Quant à Katie Mitchell, qui glisse qu’elle «imaginait (avant la pandémie) revenir à Luxembourg cette année avec une pièce créée à Aix-en-Provence, Aridne auf Nexos», avant que toutes les représentations soient annulées, elle explique qu’«on s’engage dans des questions très compliquées quand il s’agit de mettre en scène des performances qui soient sûres d’un point de vue de la distanciation physique, mais je crois que nous devons trouver un moyen de créer de nouvelles formes d’après les nouvelles régulations». Et complète sa pensée : «Nous nous devons d’être flexibles et très ouverts d’esprit en cherchant de nouvelles façons de faire de l’opéra et du théâtre, en utilisant un mélange des technologies et d’internet et une présence physique.» C’est aujourd’hui, au TalentLAB, que se conçoit le théâtre de demain. «La réflexion, elle, n’est jamais confinée, conclut Tom Leick-Burns. Le TalentLAB a toujours été un endroit où l’on peut créer en toute sécurité, avec des artistes et un public bienveillants, et où on peut aussi se permettre de se tromper. C’est dans cet esprit que la décision du digital s’est élaborée, et j’espère qu’on en a tiré le positif.»
Valentin Maniglia
Un programme spécial anniversaire
La grande rétrospective du TalentLAB, qui aura lieu jusqu’au 28 juin, s’intéresse aussi bien aux grandes idées qui ont été débattues lors des éditions précédentes qu’aux projets qui ont marqué la courte – mais riche – histoire de l’évènement. La date «nous empêchait de décaler cette édition à l’année prochaine», rappelle Tom Leick-Burns, mais le basculement exceptionnel de ce cinquième TalentLAB sur une interface digitale n’a pas empêché de prévoir une programmation toute particulière et exécutée en grande pompe.

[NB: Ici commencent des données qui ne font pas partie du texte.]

(* ===== verification/UnionFind.v ===== *)
(** The merge groups of entity unification as a union-find structure: the [find] and [union]
    closures of [_find_merge_groups] ([extraction/expansion/cross_tool_unifier.py]), a map
    from each id to its parent whose paths [find] compresses.

    [find] recurses once per step of the path: its fuel is the depth the interpreter
    allows, and running out of it is Python's [RecursionError]. *)
From S2P Require Import Prelude.

Module UnionFind.

Definition KeyErr : pyexn := KeyError.
Definition RecursionError : pyexn := OtherError "RecursionError".

Abbreviation parents := (gmap Z Z).

(** [{e.id: e.id for e in entities}] *)
Definition singletons (ids : list Z) : parents := list_to_map ((fun i => (i, i)) <$> ids).

Fixpoint find (depth : nat) (parent : parents) (x : Z) : result (Z * parents) :=
  match depth with
  | O => Err RecursionError
  | S depth =>
      match parent !! x with
      | None => Err KeyErr
      | Some p =>
          if decide (p = x) then Ok (x, parent)
          else match find depth parent p with
               | Ok (r, parent) => Ok (r, <[x := r]> parent)
               | Err e => Err e
               end
      end
  end.

Definition union (depth : nat) (parent : parents) (x y : Z) : result parents :=
  match find depth parent x with
  | Err e => Err e
  | Ok (px, parent) =>
      match find depth parent y with
      | Err e => Err e
      | Ok (py, parent) => Ok (if decide (px = py) then parent else <[px := py]> parent)
      end
  end.

Fixpoint unions (depth : nat) (parent : parents) (pairs : list (Z * Z)) : result parents :=
  match pairs with
  | [] => Ok parent
  | (x, y) :: pairs =>
      match union depth parent x y with Ok parent => unions depth parent pairs | Err e => Err e end
  end.

(** [groups.setdefault(root, set()).add(x)], on a dict that keeps its order. *)
Fixpoint add_to_group (root x : Z) (groups : list (Z * list Z)) : list (Z * list Z) :=
  match groups with
  | [] => [(root, [x])]
  | (r, g) :: groups =>
      if decide (r = root) then (r, if decide (x ∈ g) then g else g ++ [x]) :: groups
      else (r, g) :: add_to_group root x groups
  end.

Fixpoint build_groups (depth : nat) (parent : parents) (ids : list Z) (groups : list (Z * list Z))
  : result (list (Z * list Z)) :=
  match ids with
  | [] => Ok groups
  | x :: ids =>
      match find depth parent x with
      | Ok (r, parent) => build_groups depth parent ids (add_to_group r x groups)
      | Err e => Err e
      end
  end.

(** The groups of more than one id that the matched pairs give. *)
Definition merge_groups (depth : nat) (ids : list Z) (pairs : list (Z * Z)) : result (list (list Z)) :=
  match unions depth (singletons ids) pairs with
  | Err e => Err e
  | Ok parent =>
      match build_groups depth parent ids [] with
      | Ok groups => Ok (List.filter (fun g => Nat.ltb 1 (length g)) (groups.*2))
      | Err e => Err e
      end
  end.

(** ** Paths to the root *)

Inductive path (p : parents) : Z -> nat -> Z -> Prop :=
| path_root r : p !! r = Some r -> path p r 0 r
| path_step x y k r : p !! x = Some y -> y <> x -> path p y k r -> path p x (S k) r.

Definition root (p : parents) (x r : Z) : Prop := exists k, path p x k r.

(** Every path ends. *)
Definition forest (p : parents) : Prop := forall x, is_Some (p !! x) -> exists r, root p x r.

Lemma path_det p x k r : path p x k r -> forall k' r', path p x k' r' -> k = k' /\ r = r'.
Proof.
  induction 1 as [r Hr|x y k r Hx Hne Hp IH]; intros k' r' H'; inversion H'; subst; simplify_eq; [done|].
  match goal with H : path p _ _ r' |- _ => apply IH in H as [-> ->] end. done.
Qed.

Lemma root_det p x r r' : root p x r -> root p x r' -> r = r'.
Proof. intros [k Hk] [k' Hk']. by apply (path_det p x k r Hk) in Hk' as [_ ->]. Qed.

Lemma path_end p x k r : path p x k r -> p !! r = Some r.
Proof. by induction 1. Qed.

Lemma root_end p x r : root p x r -> root p r r.
Proof. intros [k Hk]. exists 0. constructor. by eapply path_end. Qed.

Lemma root_dom p x r : root p x r -> is_Some (p !! x).
Proof. intros [k Hk]. inversion Hk; by eexists. Qed.

(** A path visits distinct ids of the map. *)
Lemma path_visits p x k r : path p x k r ->
  exists l, length l = S k /\ NoDup l /\ forall y, y ∈ l -> is_Some (p !! y) /\ exists j, j <= k /\ path p y j r.
Proof.
  induction 1 as [r Hr|x y k r Hx Hne Hp (l & Hl & Hnd & Hin)].
  - exists [r]. split_and!; [done|by apply NoDup_singleton|]. intros y ->%list_elem_of_singleton.
    split; [by eexists|]. exists 0. split; [lia|by constructor].
  - exists (x :: l). cbn. split_and!; [by rewrite Hl| |].
    + apply NoDup_cons. split; [|done]. intros Hx'. destruct (Hin x Hx') as (_ & j & Hj & Hpj).
      destruct (path_det p x j r Hpj (S k) r) as [? _]; [by econstructor|]. lia.
    + intros z [->|Hz]%elem_of_cons.
      * split; [by eexists|]. exists (S k). split; [lia|by econstructor].
      * destruct (Hin z Hz) as (Hs & j & Hj & Hpj). split; [done|]. exists j. split; [lia|done].
Qed.

Lemma path_bound p x k r : path p x k r -> k < size p.
Proof.
  intros (l & Hl & Hnd & Hin)%path_visits. rewrite <- (size_dom p).
  assert (Hsub : (list_to_set l : gset Z) ⊆ dom p).
  { intros y Hy%elem_of_list_to_set. apply elem_of_dom. by apply Hin. }
  apply subseteq_size in Hsub. rewrite size_list_to_set in Hsub by done. rewrite Hl in Hsub. exact Hsub.
Qed.

Lemma root_step p x y r : p !! x = Some y -> y <> x -> root p y r -> root p x r.
Proof. intros Hx Hne [k Hk]. exists (S k). by econstructor. Qed.

Lemma root_self p r : p !! r = Some r -> root p r r.
Proof. intros H. exists 0. by constructor. Qed.

(** ** Compressing a path and linking two roots *)

(** Pointing an id at its root changes no root. *)
Lemma root_compress p x r : root p x r -> forall z s, root (<[x := r]> p) z s <-> root p z s.
Proof.
  intros Hx z s. pose proof (root_end p x r Hx) as Hr. split.
  - intros [k Hk]. induction Hk as [s Hs|z y k s Hz Hne _ IH].
    + destruct (decide (s = x)) as [->|Hne].
      * rewrite lookup_insert_eq in Hs. simplify_eq. done.
      * rewrite lookup_insert_ne in Hs by done. by apply root_self.
    + destruct (decide (z = x)) as [->|Hzx].
      * rewrite lookup_insert_eq in Hz. simplify_eq. by rewrite (root_det p y s y IH Hr).
      * rewrite lookup_insert_ne in Hz by done. by eapply root_step.
  - intros [k Hk]. destruct Hr as [j Hr]. apply path_end in Hr.
    induction Hk as [s Hs|z y k s Hz Hne Hy IH].
    + apply root_self. destruct (decide (s = x)) as [->|Hsx].
      * rewrite lookup_insert_eq. f_equal. eapply root_det; [done|]. by apply root_self.
      * by rewrite lookup_insert_ne.
    + destruct (decide (z = x)) as [->|Hzx].
      * assert (s = r) as -> by (eapply root_det; [eapply root_step; [done..|]; by exists k|done]).
        assert (r <> x) by congruence.
        apply (root_step _ _ r); [by rewrite lookup_insert_eq|done|].
        apply root_self. by rewrite lookup_insert_ne.
      * eapply root_step; [by rewrite lookup_insert_ne|done..].
Qed.

(** Pointing one root at another moves the members of the first under the second. *)
Lemma root_link p a b : p !! a = Some a -> p !! b = Some b -> a <> b ->
  forall z s, root (<[a := b]> p) z s <-> (root p z a /\ s = b) \/ (root p z s /\ s <> a).
Proof.
  intros Ha Hb Hab z s. split.
  - intros [k Hk]. induction Hk as [s Hs|z y k s Hz Hne _ IH].
    + destruct (decide (s = a)) as [->|Hsa]; [rewrite lookup_insert_eq in Hs; simplify_eq|].
      rewrite lookup_insert_ne in Hs by done. right. split; [by apply root_self|done].
    + destruct (decide (z = a)) as [->|Hza].
      * rewrite lookup_insert_eq in Hz. simplify_eq. left. split; [by apply root_self|].
        destruct IH as [[_ ->]|[H _]]; [done|]. eapply root_det; [done|by apply root_self].
      * rewrite lookup_insert_ne in Hz by done.
        destruct IH as [[H ->]|[H Hs]]; [left|right]; (split; [by eapply root_step|done]).
  - assert (Hb' : <[a := b]> p !! b = Some b) by by rewrite lookup_insert_ne.
    intros [[[k Hk] ->]|[[k Hk] Hs]].
    + remember a as t eqn:Et in Hk. induction Hk as [r Hr|z y k r Hz Hne _ IH]; subst r.
      * apply (root_step _ _ b); [by rewrite lookup_insert_eq|done|by apply root_self].
      * apply (root_step _ _ y); [|done|by apply IH]. rewrite lookup_insert_ne; [done|congruence].
    + induction Hk as [s Hr|z y k s Hz Hne _ IH].
      * apply root_self. by rewrite lookup_insert_ne.
      * apply (root_step _ _ y); [|done|by apply IH]. rewrite lookup_insert_ne; [done|congruence].
Qed.

(** Two maps with the same ids and the same roots. *)
Definition same_roots (p p' : parents) : Prop := dom p = dom p' /\ forall z s, root p z s <-> root p' z s.

#[export] Instance same_roots_equivalence : Equivalence same_roots.
Proof.
  split.
  - done.
  - intros p p' [Hd H]. split; [done|]. intros z s. by rewrite H.
  - intros p p' p'' [Hd H] [Hd' H']. split; [congruence|]. intros z s. by rewrite H.
Qed.

#[export] Instance root_proper : Proper (same_roots ==> eq ==> eq ==> iff) root.
Proof. intros p p' [_ H] x _ <- r _ <-. apply H. Qed.

#[export] Instance forest_proper : Proper (same_roots ==> iff) forest.
Proof.
  intros p p' [Hd H]. unfold forest. setoid_rewrite <- elem_of_dom. rewrite Hd.
  by setoid_rewrite H.
Qed.

(** ** [find] and [union] *)

Lemma find_path p x k r : path p x k r -> forall depth, k < depth ->
  exists p', find depth p x = Ok (r, p') /\ same_roots p p'.
Proof.
  induction 1 as [r Hr|x y k r Hx Hne Hp IH]; intros [|depth] Hd; [lia| |lia|]; cbn.
  - rewrite Hr, decide_True by done. by exists p.
  - rewrite Hx, decide_False by done. destruct (IH depth) as (p' & -> & Hs); [lia|].
    exists (<[x := r]> p'). split; [done|]. rewrite Hs. destruct Hs as [Hdom Hs].
    assert (Hxr : root p' x r) by (apply Hs; eapply root_step; [done..|by exists k]).
    split.
    + rewrite dom_insert_L. apply root_dom, elem_of_dom in Hxr. set_solver.
    + intros z s. symmetry. by apply root_compress.
Qed.

(** One frame short of the path, the recursion is cut. *)
Lemma find_too_deep p x k r : path p x k r -> forall depth, depth <= k -> find depth p x = Err RecursionError.
Proof.
  induction 1 as [r Hr|x y k r Hx Hne Hp IH]; intros [|depth] Hd; [done|lia|done|]; cbn.
  rewrite Hx, decide_False by done. rewrite IH by lia. done.
Qed.

Lemma find_root p x r depth : root p x r -> size p <= depth ->
  exists p', find depth p x = Ok (r, p') /\ same_roots p p'.
Proof. intros [k Hk] Hd. pose proof (path_bound p x k r Hk). apply (find_path p x k r Hk). lia. Qed.

Lemma find_self p x depth : p !! x = Some x -> 0 < depth -> find depth p x = Ok (x, p).
Proof. intros Hx Hd. destruct depth as [|depth]; [lia|]. cbn. by rewrite Hx, decide_True. Qed.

Parmi les rendez-vous qui se sont déjà déroulés, des tables rondes et des lectures enregistrées lors des éditions précédentes, et une conversation diffusée en direct entre Elisabet Johannesdottir et la marraine de sa pièce Emerald & Olive, Anne-Cécile Vandalem. Les sujets discutés, s’ils datent d’avant la crise, prennent une autre dimension aujourd’hui et ont une valeur importante dans l’idée globale du TalentLAB de repenser les arts de la scène et d’imaginer ceux de demain (le rapport de l’auteur à la scène, la formation aux métiers de la scène).
Dimanche, une table ronde sur la formation enregistrée en 2017 sera diffusée sur YouTube à 19 h, et le volet anniversaire de ce TalentLAB version «online» se clôturera en grande pompe, le samedi 27 et le dimanche 28 juin, avec une grande rétrospective en deux parties, chacune introduite par le parrain de la première (l’auteur et metteur en scène Douglas Rintoul) et de la dernière (le metteur en scène David Bobée) édition, et qui reviendra sur les temps forts des quatre éditions précédentes.